## What to produce
For the listing below, give the number of lines that hold the string "programs", without anything else.

[Available records — start]

(* ===== verification/Progs.v ===== *)
(** What the user programs compute between their system calls: the counts of
    wc.c and the name formatting of ls.c.  The counts of wc do not depend on how
    the input is cut up. *)

From S2P Require Import Prelude Params CString Printf.

Definition text (s : string) : list Z := (fun b => Z.of_N (Byte.to_N b)) <$> String.list_byte_of_string s.

(** ** wc.c *)

Record counts : Type := mkcounts { c_l : Z; c_w : Z; c_c : Z; inword : bool }.

(** The body of the loop over the buffer; the string is [" \r\t\n\v"]. *)
Definition SPACES : list Z := [32; 13; 9; 10; 11].
Definition wc_char (x : counts) (b : Z) : counts :=
  let l := if b =? 10 then s32 (c_l x + 1) else c_l x in
  match Ulib.strchr 6 (at_list SPACES) b 0 with
  | Some (Some _) => mkcounts l (c_w x) (s32 (c_c x + 1)) false
  | _ => if negb (inword x) then mkcounts l (s32 (c_w x + 1)) (s32 (c_c x + 1)) true
         else mkcounts l (c_w x) (s32 (c_c x + 1)) true
  end.

(** ** ls.c *)

(** [for(p=path+strlen(path); p >= path && *p != '/'; p--)]: the offset of
    [p + 1]. *)
Fixpoint after_slash (i : nat) (path : list Z) : nat :=
  if at_list path i =? 47 then S i else match i with O => O | S j => after_slash j path end.
(** [fmtname], on the bytes of a string *)
Definition fmtname (path : list Z) : list Z :=
  let p := drop (after_slash (length path) path) path in
  if (Z.to_nat DIRSIZ <=? length p)%nat then p else p ++ replicate (Z.to_nat DIRSIZ - length p) 32.

(** ** What wc counts *)

Definition space (b : Z) : bool := existsb (fun c => c =? b) SPACES.
Definition newlines (t : list Z) : nat := length (filter (fun b => b = 10) t).
(** A word begins at [i]: there is no space there, and there is one before. *)
Definition word_at (t : list Z) (i : nat) : bool :=
  negb (space (t !!! i)) && match i with O => true | S j => space (t !!! j) end.
Definition words (t : list Z) : nat := sum_list_with (fun i => Nat.b2n (word_at t i)) (seq 0 (length t)).

Lemma strchr_space b : match Ulib.strchr 6 (at_list SPACES) b 0 with Some (Some _) => true | _ => false end = space b.
Proof.
  cbn [Ulib.strchr]. change (at_list SPACES 0) with 32. change (at_list SPACES 1) with 13. change (at_list SPACES 2) with 9.
  change (at_list SPACES 3) with 10. change (at_list SPACES 4) with 11. change (at_list SPACES 5) with 0.
  change (32 =? 0) with false. change (13 =? 0) with false. change (9 =? 0) with false. change (10 =? 0) with false.
  change (11 =? 0) with false. change (0 =? 0) with true. unfold space, SPACES. cbn [existsb].
  by destruct (32 =? b), (13 =? b), (9 =? b), (10 =? b), (11 =? b).
Qed.

(** The counts of a text, up to the width of an [int]. *)
Definition in_word (t : list Z) : bool := match rev t with [] => false | b :: _ => negb (space b) end.
Definition counted (t : list Z) : counts :=
  mkcounts (s32 (Z.of_nat (newlines t))) (s32 (Z.of_nat (words t))) (s32 (Z.of_nat (length t))) (in_word t).

Lemma word_at_app t u i : (i < length t)%nat -> word_at (t ++ u) i = word_at t i.
Proof.
  intros Hi. unfold word_at. rewrite lookup_total_app_l by done. destruct i as [|j]; [done|]. by rewrite lookup_total_app_l by lia.
Qed.

Lemma sum_with_ext {A} (f g : A -> nat) l : (forall x, x ∈ l -> f x = g x) -> sum_list_with f l = sum_list_with g l.
Proof. induction l as [|a l IH]; intros H; [done|]. cbn. rewrite H, IH by set_solver. done. Qed.

Lemma words_snoc t b : words (t ++ [b]) = (words t + Nat.b2n (negb (space b) && negb (in_word t)))%nat.
Proof.
  unfold words. rewrite length_app. cbn [length]. rewrite seq_app, sum_list_with_app. f_equal.
  - apply sum_with_ext. intros i [_ Hi]%elem_of_seq. by rewrite word_at_app.
  - cbn [seq sum_list_with]. rewrite Nat.add_0_r. f_equal. unfold word_at, in_word. rewrite lookup_total_app_r, Nat.sub_diag by lia. cbn [Nat.add]. f_equal.
    destruct t as [|a t _] using rev_ind; [done|]. rewrite rev_app_distr, length_app. cbn [length rev app].
    rewrite Nat.add_1_r. rewrite lookup_total_app_l by (rewrite length_app; cbn; lia). rewrite lookup_total_app_r by lia.
    rewrite Nat.sub_diag. cbn [lookup_total]. by rewrite negb_involutive.
Qed.

Lemma in_word_snoc t b : in_word (t ++ [b]) = negb (space b).
Proof. unfold in_word. by rewrite rev_app_distr. Qed.
Lemma newlines_snoc t b : newlines (t ++ [b]) = (newlines t + if (b =? 10)%Z then 1 else 0)%nat.
Proof.
  unfold newlines. rewrite filter_app, length_app. f_equal. rewrite filter_cons, filter_nil. by destruct (Z.eqb_spec b 10), (decide (b = 10)).
Qed.

Lemma s32_succ n : s32 (s32 (Z.of_nat n) + 1) = s32 (Z.of_nat (n + 1)).
Proof. pose proof (s32_mul_add (Z.of_nat n) 1 1) as H. rewrite !Z.mul_1_r in H. rewrite H. f_equal. lia. Qed.

Lemma wc_char_counted t b : wc_char (counted t) b = counted (t ++ [b]).
Proof.
  unfold wc_char. pose proof (strchr_space b) as Hs. unfold counted. cbn [c_l c_w c_c inword].
  rewrite words_snoc, newlines_snoc, in_word_snoc, length_app, !s32_succ. cbn [length].
  assert ((if b =? 10 then s32 (Z.of_nat (newlines t + 1)) else s32 (Z.of_nat (newlines t))) = s32 (Z.of_nat (newlines t + (if b =? 10 then 1 else 0)))) as ->.
  { destruct (b =? 10); [done|]. by rewrite Nat.add_0_r. }
  destruct (Ulib.strchr _ _ _ _) as [[?|]|]; rewrite <- Hs; cbn [negb andb Nat.b2n]; rewrite ?Nat.add_0_r; [done| |];
    destruct (in_word t); cbn [negb Nat.b2n]; by rewrite ?Nat.add_0_r.
Qed.

Lemma wc_reads reads : forall t, foldl (foldl wc_char) (counted t) reads = counted (t ++ concat reads).
Proof.
  assert (forall l t, foldl wc_char (counted t) l = counted (t ++ l)) as Hl.
  { induction l as [|b l IH]; intros t; cbn [foldl]; [by rewrite app_nil_r|]. rewrite wc_char_counted, IH, <- app_assoc. done. }
  induction reads as [|l reads IH]; intros t; cbn [foldl concat]; [by rewrite app_nil_r|]. by rewrite Hl, IH, app_assoc.
Qed.

Lemma emit_all l : forall out, for_each l emit out = Ret tt (out ++ l).
Proof.
  induction l as [|b l IH]; intros out; cbn [for_each]; [by rewrite app_nil_r|]. unfold bind, emit at 1, modify. by rewrite IH, <- app_assoc.
Qed.

Section format.
Context (cstr : Z -> list Z).
Abbreviation loop := (printf_loop emit cstr).

Lemma format_char c fmt args out : c <> 37 -> loop (c :: fmt) false args out = loop fmt false args (out ++ [c]).
Proof. intros Hc. cbn [printf_loop negb]. by rewrite (proj2 (Z.eqb_neq c 37)). Qed.
Lemma format_d fmt a args out : loop (37 :: 100 :: fmt) false (a :: args) out = loop fmt false args (out ++ decimal (s32 a)).
Proof.
  cbn [printf_loop negb]. change (37 =? 37) with true. change (100 =? 100) with true. cbn [with_arg]. unfold bind.
  by rewrite printint_decimal, emit_all by apply s32_range.
Qed.
Lemma format_s fmt a args out : a <> 0 -> loop (37 :: 115 :: fmt) false (a :: args) out = loop fmt false args (out ++ cstr a).
Proof.
  intros Ha. cbn [printf_loop negb]. change (37 =? 37) with true. change (115 =? 100) with false. change (115 =? 120) with false.
  change (115 =? 112) with false. change (115 =? 115) with true. cbn [with_arg orb]. rewrite (proj2 (Z.eqb_neq a 0)) by done. unfold bind. by rewrite emit_all.
Qed.
End format.

Lemma newlines_le t : (newlines t <= length t)%nat.
Proof. unfold newlines. apply length_filter. Qed.
Lemma words_le t : (words t <= length t)%nat.
Proof.
  unfold words. rewrite <- (length_seq (length t) 0) at 2. generalize (seq 0 (length t)). induction l as [|i l IH]; cbn; [lia|].
  destruct (word_at t i); cbn; lia.
Qed.

(** ** The name that ls prints *)

Lemma after_slash_ok path i (k := after_slash i path) : (i <= length path)%nat ->
  (k <= S i)%nat /\ (k <= length path)%nat /\ (k = O \/ path !! (k - 1)%nat = Some 47) /\ forall j, (k <= j <= i)%nat -> path !! j <> Some 47.
Proof.
  intros Hi. subst k. induction i as [|i IH]; cbn [after_slash]; unfold at_list.
  - destruct (path !! O) as [c|] eqn:E; cbn [default from_option]; unfold id; [destruct (Z.eqb_spec c 47) as [->|Hc]|change (0 =? 47) with false; cbn iota].
    + pose proof (lookup_lt_Some _ _ _ E). split_and!; [lia|lia|by right|]. intros j Hj. lia.
    + split_and!; [lia|lia|by left|]. intros j Hj. assert (j = O) as -> by lia. rewrite E. congruence.
    + split_and!; [lia|lia|by left|]. intros j Hj. assert (j = O) as -> by lia. by rewrite E.
  - destruct (IH ltac:(lia)) as (H1 & H2 & H3 & H4).
    destruct (path !! S i) as [c|] eqn:E; cbn [default from_option]; unfold id; [destruct (Z.eqb_spec c 47) as [->|Hc]|change (0 =? 47) with false; cbn iota].
    + pose proof (lookup_lt_Some _ _ _ E). split_and!; [lia|lia|right|intros j Hj; lia]. by replace (S (S i) - 1)%nat with (S i) by lia.
    + split_and!; [lia|lia|done|]. intros j Hj. destruct (decide (j = S i)) as [->|]; [rewrite E; congruence|apply H4; lia].
    + split_and!; [lia|lia|done|]. intros j Hj. destruct (decide (j = S i)) as [->|]; [by rewrite E|apply H4; lia].
Qed.

(** What ls.c [fmtname] returns: the last component of the path, which has no
    slash, padded with blanks to the length of a directory entry's name. *)
Theorem fmtname_last path : exists pre p,
  path = pre ++ p /\ (pre = [] \/ last pre = Some 47) /\ 47 ∉ p /\
  fmtname path = p ++ replicate (14 - length p) 32 /\ (14 <= length (fmtname path))%nat.
Proof.
  destruct (after_slash_ok path (length path) ltac:(lia)) as (H1 & H2 & H3 & H4). set (k := after_slash _ _) in *.
  exists (take k path), (drop k path). split; [by rewrite take_drop|]. split.
  { destruct H3 as [->|H3]; [by left|]. destruct (decide (k = O)) as [->|Hk]; [by left|]. right. rewrite last_lookup, length_take, Nat.min_l by lia.
    rewrite lookup_take_lt by lia. by replace (pred k) with (k - 1)%nat by lia. }
  split.
  { intros (j & Hj)%list_elem_of_lookup. rewrite lookup_drop in Hj. pose proof (lookup_lt_Some _ _ _ Hj). by apply (H4 (k + j)%nat); [lia|]. }
  unfold fmtname. fold k. change (Z.to_nat DIRSIZ) with 14%nat. destruct (Nat.leb_spec 14 (length (drop k path))) as [Hl|Hl].
  - replace (14 - length (drop k path))%nat with 0%nat by lia. by rewrite app_nil_r.
  - split; [done|]. rewrite length_app, length_replicate. lia.
Qed.
(* ===== verification/Uprog.v ===== *)
(** User programs: the system calls of user.h, and programs as trees of them.

    A program is an interaction tree: its nodes are system calls, with what the
    program does for every answer, and it may go on for ever.  What a call takes
    from the memory of the process and what it stores there are part of the call
    and of the answer.  Calls on files are kept apart from those on processes,
    so that a handler for the former runs the programs that make no others. *)

From ITree Require Import Core.ITreeDefinition Indexed.Sum.
From S2P Require Import Prelude Params CString Fs Printf.

(** ** System calls *)

Variant fileE : Type -> Type :=
| Open (path : list Z) (mode : Z) : fileE Z
| Close (fd : Z) : fileE Z
| Read (fd n : Z) : fileE (Z * list Z)
| Write (fd : Z) (b : list Z) : fileE Z
| Fstat (fd : Z) : fileE (option stat)
| Link (old new : list Z) : fileE Z
| Unlink (path : list Z) : fileE Z
| Mkdir (path : list Z) : fileE Z
| Mknod (path : list Z) (major minor : Z) : fileE Z
| Chdir (path : list Z) : fileE Z
| Dup (fd : Z) : fileE Z
| Pipe : fileE (option (Z * Z)).

Variant procE : Type -> Type :=
| Fork : procE Z
| Exit : procE Empty_set
| Wait : procE Z
| Kill (pid : Z) : procE Z
| Exec (path : list Z) (argv : list (list Z)) : procE Z
| Getpid : procE Z
| Sbrk (n : Z) : procE Z
| Sleep (n : Z) : procE Z
| Uptime : procE Z
(* reading and writing a byte of the process's memory, which may trap *)
| Load (a : Z) : procE Z
| Store (a b : Z) : procE unit.

Definition sysE : Type -> Type := fileE +' procE.
Abbreviation uprog := (itree sysE).

Declare Scope uprog_scope.
Delimit Scope uprog_scope with uprog.
Notation "x <- m ;; k" := (ITree.bind m (fun x => k)) : uprog_scope.
Notation "m ;; k" := (ITree.bind m (fun _ => k)) : uprog_scope.

(** ** Programming *)

Module U.
Definition file {X} (e : fileE X) : uprog X := ITree.trigger (inl1 e).
Definition proc {X} (e : procE X) : uprog X := ITree.trigger (inr1 e).
Definition done {R} (r : R) : uprog R := ITreeDefinition.Ret r.

(** [exit] does not return. *)
Definition exit {R} : uprog R := ITree.bind (proc Exit) (fun x : Empty_set => match x with end).

Open Scope uprog_scope.

Definition when (b : bool) (p : uprog unit) : uprog unit := if b then p else done tt.
Fixpoint each {X} (l : list X) (body : X -> uprog unit) : uprog unit :=
  match l with
  | [] => done tt
  | x :: l' => body x ;; each l' body
  end.
(** [for(;;)], until the body says to leave the loop. *)
Definition loop {I R} (body : I -> uprog (I + R)) (i : I) : uprog R := ITree.iter body i.

(** An argument of [printf]. *)
Inductive arg : Type := Num (n : Z) | Str (s : list Z).
(** Strings get the addresses 1, 2, and so on. *)
Fixpoint strings (l : list arg) : list (list Z) :=
  match l with [] => [] | Num _ :: l' => strings l' | Str s :: l' => s :: strings l' end.
Fixpoint words (l : list arg) (a : Z) : list Z :=
  match l with [] => [] | Num n :: l' => u32 n :: words l' a | Str _ :: l' => a :: words l' (a + 1) end.
Definition formatted (fmt : list Z) (args : list arg) : list Z :=
  match Printf.printf emit (fun a => strings args !!! Z.to_nat (a - 1)) fmt (words args 1) [] with
  | Ret _ out => out
  | _ => []
  end.
(** printf.c [printf]: one [write] per byte. *)
Definition printf (fd : Z) (fmt : list Z) (args : list arg) : uprog unit :=
  each (formatted fmt args) (fun b => _ <- file (Write fd [b]) ;; done tt).
End U.

(** ** Running a program that only works on files *)

Inductive outcome (R : Type) : Type :=
| Returned (r : R)
| Exited
| Stopped.   (* at a call on processes other than exit *)
Arguments Returned {R} r.
Arguments Exited {R}.
Arguments Stopped {R}.

Section run.
Context {S : Type} (h : forall X, fileE X -> M S X).

Definition step_proc {X R} (e : procE X) : outcome R := match e with Exit => Exited | _ => Stopped end.

Fixpoint run {R} (fuel : nat) (t : uprog R) : M S (outcome R) :=
  match fuel with
  | O => fault "run: fuel"
  | Datatypes.S n =>
      match observe t with
      | RetF r => ret (Returned r)
      | TauF t' => run n t'
      | VisF e k =>
          match e with
          | inl1 f => bind (h _ f) (fun x => run n (k x))
          | inr1 p => ret (step_proc p)
          end
      end
  end.
End run.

[Available records — finish]

## Task result
3